Monday, 30 January 2017

Why Union Budget 2017 Must Give the Nod to Target-Date Funds

In its February 2014 board meeting, market regulator SEBI alluded to “a long term product such as Mutual Fund Linked Retirement Plan (MFLRP)” as a part of its 'Long Term Policy for Mutual Funds in India'. Since then, some fund companies have launched their versions of retirement funds.

However, the regulator is yet to issue guidelines to pave the way for a defined MFLRP product. With Union Budget 2017 on the anvil, one hopes that the MFLRP segment is promulgated in the form of Target-Date Funds.

What are Target-Date Funds?

As the name suggests, target-date funds focus on a pre-set year of retirement. For instance, if you are 30 years of age, and intend to retire at the age of 60, then you will invest in a fund with a target date of 2047.

Target-Date funds are structured as fund-of-funds. They operate on the principle of asset allocation. In their initial years, target-date funds focus on wealth accumulation by largely investing in a combination of domestic and global equity funds. As the target-date approaches, the portfolio acquires a conservative bent with equity allocation being trimmed in favour of fixed income funds.

Simply put, a target-date fund can be a one-stop shop for accumulating a retirement kitty.

In the US, several billion dollars are invested in target-date funds. It certainly helps that target-date funds are often the default choice under defined contribution plans such as 401(K).

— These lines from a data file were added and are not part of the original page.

(* ===== verification/UciSave.v ===== *)
(** * Configuration files are loaded as they were saved

    [parse_all], [dump_all] and what is in the files between them: the composition of the theorems on texts and on files. *)
From Stdlib Require Import Sorted.
From stdpp Require Import gmap.
From S2P Require Import Prelude RustStr BTree UciSyntax UciPrint UciFiles.

Local Open Scope rust_scope.

(** What the calls for a file find when nothing fails. *)
Definition find_in (fs : FileSystem) (name : str) : Found :=
  match dir fs !! name with
  | None => Absent
  | Some id => match inodes fs !! id with Some i => Present (Some (i_mtime i)) (Some (i_text i)) | None => Failed end
  end.

Section Save.
Context `{U : Unicode} `{I : Inpt} `{!InptOk U I}.

(** The text and the time of every entry are in its file. *)
Definition in_file (fs : FileSystem) (e e' : ConfigEntry) : Prop := en_name e' = en_name e /\ en_text e' = en_text e /\ en_modified e' = mtime fs (en_name e).

Lemma read_written_entries fs entries : Forall (renewed fs) entries -> exists es, read_entries (map en_name entries) (find_in fs) = Ok es /\ Forall2 (in_file fs) entries es.
Proof.
  induction 1 as [|e entries He _ (es & IH & HF)]; cbn [map read_entries]; [by exists []|]. unfold renewed, content in He. unfold find_in at 1.
  destruct (dir fs !! en_name e) as [id|] eqn:Ed; [|done]. cbn [mbind option_bind] in He. destruct (inodes fs !! id) as [i|] eqn:Ei; [|done]. injection He as Et.
  rewrite IH. cbn [result_bind]. eexists. split; [done|]. constructor; [|done]. split; [done|]. split; [done|]. cbn [en_modified]. by rewrite (mtime_inode _ _ _ _ Ed Ei).
Qed.

(** Files that do not change are read in any round. *)
Lemma read_all_steady names time find : read_all names time (fun _ => find) = read_entries names find.
Proof. unfold read_all, MAX_RETRIES. cbn [read_rounds]. destruct (read_entries names find) as [es|]; [|done]. cbn [result_bind]. by repeat case_match. Qed.

Lemma insert_last {V} k (v : V) m : Forall (fun x => keys_lt str_cmp x.1 k) m -> BTreeMap_insert str_cmp k v m = m ++ [(k, v)].
Proof.
  induction 1 as [|[x w] m Hx _ IH]; [done|]. cbn [BTreeMap_insert app fst] in *. unfold keys_lt in Hx. rewrite (proj2 (cmp_gt_lt str_cmp k x) Hx). by rewrite IH.
Qed.

(** A file and what is loaded from it. *)
Definition saved (fs : FileSystem) (x y : str * Config) : Prop := y.1 = x.1 /\ modified y.2 = mtime fs x.1 /\ Forall2 same_section (sections x.2) (sections y.2) /\ dump_str y.2 = dump_str x.2.

Lemma parse_frozen fs configs es acc : Forall (fun x => config_ok x.2) configs -> StronglySorted (keys_lt str_cmp) (map fst configs) ->
  Forall (fun x => Forall (keys_lt str_cmp x.1) (map fst configs)) acc -> Forall2 (in_file fs) (freeze configs) es ->
  exists configs', ConfigBytes_parse es acc = Done (Ok (acc ++ configs')) /\ Forall2 (saved fs) configs configs'.
Proof.
  intros Hok. revert es acc. induction Hok as [|[name c] configs Hc _ IH]; intros es acc Hs Hacc HF; cbn [freeze map] in HF.
  - apply Forall2_nil_inv_l in HF as ->. exists []. by rewrite app_nil_r.
  - apply Forall2_cons_inv_l in HF as (e & es' & (En & Et & Em) & HF & ->). cbn [fst snd en_name en_text] in *. cbn [ConfigBytes_parse]. destruct (dump_same c Hc) as (c' & Ep & Hsame & Ed).
    rewrite Et, Ep, En. cbn [outcome_bind]. cbn [map fst] in Hs, Hacc. apply StronglySorted_inv in Hs as [Hs' Hlt].
    rewrite insert_last by (eapply Forall_impl; [exact Hacc|]; by intros x [? _]%Forall_cons). set (y := mkConfig _ _ _).
    destruct (IH es' (acc ++ [(name, y)]) Hs') as (configs' & -> & HF'); [|done|].
    { apply Forall_app. split; [eapply Forall_impl; [exact Hacc|]; by intros x [_ ?]%Forall_cons|]. by constructor. }
    exists ((name, y) :: configs'). rewrite <- app_assoc. split; [done|]. by constructor.
Qed.
End Save.

(** C10: saving configuration files and loading them again, for one process that writes alone and none of whose calls fails, whatever time passes between the calls, and for files whose
    lines are canonical ([config_ok]), whose names are not those of temporary files of each other, and which are there if they had a time.  If none of the files was modified after it
    was loaded, saving succeeds, and what is loaded then has the same files with sections of the same types and names, which give every struct the same values, and a time that is not before
    the start of saving.  If one was, saving ends with a conflict at such a file, and every file has the text it had; a file that was not there may have been created empty ([kept]),
    because the files are opened before the times are compared. *)
Theorem uci_save_load `{U : Unicode} `{I : Inpt} `{!InptOk U I} (fs : FileSystem) (configs : Configs) (delays : list nat) :
  fs_ok fs -> locks fs = ∅ -> BTreeMap_wf str_cmp configs -> Forall (fun x => config_ok x.2) configs ->
  (forall p q, p ∈ map fst configs -> q ∈ map fst configs -> tmp_path p ≠ q) -> (forall x, x ∈ configs -> is_Some (modified x.2) -> is_Some (mtime fs x.1)) ->
  3 + 8 * length configs <= length delays ->
  exists fs' r, run (alone (map (fun d => (d, None)) delays)) (mkWorld fs [dump_all configs]) = mkWorld fs' [Finished r] /\
    ((r = Ok tt /\ Forall (fresh fs) (freeze configs) /\ forall time, exists configs', parse_all (map fst configs) time (fun _ => find_in fs') = Done (Ok configs') /\
        Forall2 (saved fs') configs configs' /\ Forall (fun x => exists t, mtime fs' x.1 = Some t /\ (clock fs <= t)%Z) configs) \/
     (exists e, e ∈ freeze configs /\ ~ fresh fs e /\ r = Err (Conflict (AtPath (en_name e))) /\ Forall (kept fs fs') (freeze configs))).
Proof.
  intros Hf Hl Hwf Hok Htmp Hm Hn. assert (map en_name (freeze configs) = map fst configs) as En by (unfold freeze; by rewrite map_map).
  assert (forall e, e ∈ freeze configs -> exists x, x ∈ configs /\ e = mkEntry x.1 (modified x.2) (dump_str x.2)) as Hin by (intros e (x & -> & ?)%list_elem_of_fmap; by exists x).
  destruct (write_all_exact fs (freeze configs) delays Hf Hl) as (fs' & r & Er & Hr).
  - rewrite En. by eapply (sorted_NoDup str_cmp).
  - intros e e' He He'. apply Htmp; rewrite <- En; by apply (list_elem_of_fmap_2 en_name).
  - intros e (x & Hx & ->)%Hin. by apply Hm.
  - unfold freeze. by rewrite length_map.
  - exists fs', r. split; [done|]. destruct Hr as [(-> & Hfr & Hnew & Ht)|?]; [left|by right]. split; [done|]. split; [done|]. intros time.
    destruct (read_written_entries fs' _ Hnew) as (es & Ees & HF). rewrite En in Ees. unfold parse_all. rewrite read_all_steady, Ees.
    destruct (parse_frozen fs' configs es [] Hok Hwf ltac:(constructor) HF) as (configs' & -> & HF'). exists configs'. split; [done|]. split; [done|].
    apply Forall_forall. intros x Hx. rewrite Forall_forall in Ht. apply (Ht (mkEntry x.1 (modified x.2) (dump_str x.2))). by apply (list_elem_of_fmap_2 (fun x => mkEntry x.1 (modified x.2) (dump_str x.2))).
Qed.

Retirement Planning and India

While awareness about retirement planning has grown over the last decade or so, it continues to be a bit of an alien concept for several Indians. Perhaps one can chalk it up to cultural factors. We have been a country of joint families wherein post-retirement, parents are provided for by their children. But thanks to a combination of factors such as growth of nuclear families, higher life expectancy, and cost of living, the need for retirement planning is real.

Successive governments have nudged citizens to independently provide for retirement as well: From opening up the National Pension System (NPS) for all citizens in 2009, enhancing its tax sops in Union Budget 2015, to launching the Atal Pension Yojana for those in the unorganised sector. The message is clear: Focus on retirement planning.

Tax Treatment and Benefits

The allure of tax benefits can be a strong motivator while making investment decisions. Let’s take the example of Equity Linked Savings Schemes (ELSS), a niche segment in the Indian mutual fund industry with assets of INR 501 bn (3% of industry assets) as on Dec 2016.

From Dec 2011 through Dec 2016, assets under ELSS have risen at an annualised rate of roughly 20%. That is no mean feat considering that the investments are subject to a three-year lock-in. To put things in perspective, over the same period, the broader category of other equity funds has grown by 25%.

So, what makes the niche ELSS category tick—tax benefits! Investments in ELSS are eligible for deductions under Section 80C of the Income Tax Act.

To enhance the appeal of target-date funds (and thereby facilitate retirement planning), it is pertinent that investments therein be made eligible for Section 80C deductions.

Another area which must be simultaneously addressed is the tax treatment of fund-of-funds. In India, fund-of-funds never took off. While the latter can be attributed to a variety of reasons, none is more significant than tax treatment.

Irrespective of their underlying investments (equity funds or fixed income funds), fund-of-funds are taxed akin to fixed income funds. Since the tax treatment for fixed income funds is more punitive (versus equity funds), fund-of-funds have been at a disadvantage.

Hence the need for regulatory intervention to ensure that target-date funds enjoy the same tax treatment as equity funds. And what better platform than the Union Budget to iron out these regulatory matters, and launch target-date funds on a strong footing.

How the Investor Wins

Presently while planning for retirement, investors can choose from NPS, small savings schemes (Public Provident Fund) and retirement plans of insurance companies. Target-date funds can effectively close the circle of retirement-focused avenues

The potential for ancillary benefits—inflow of long-term monies into mutual funds, greater influence of domestic institutional investors in markets, multiplier effect of higher consumption from retirees—is strong.

Hopefully, the Finance Minister will agree, and give the nod to target-date funds in Union Budget 2017.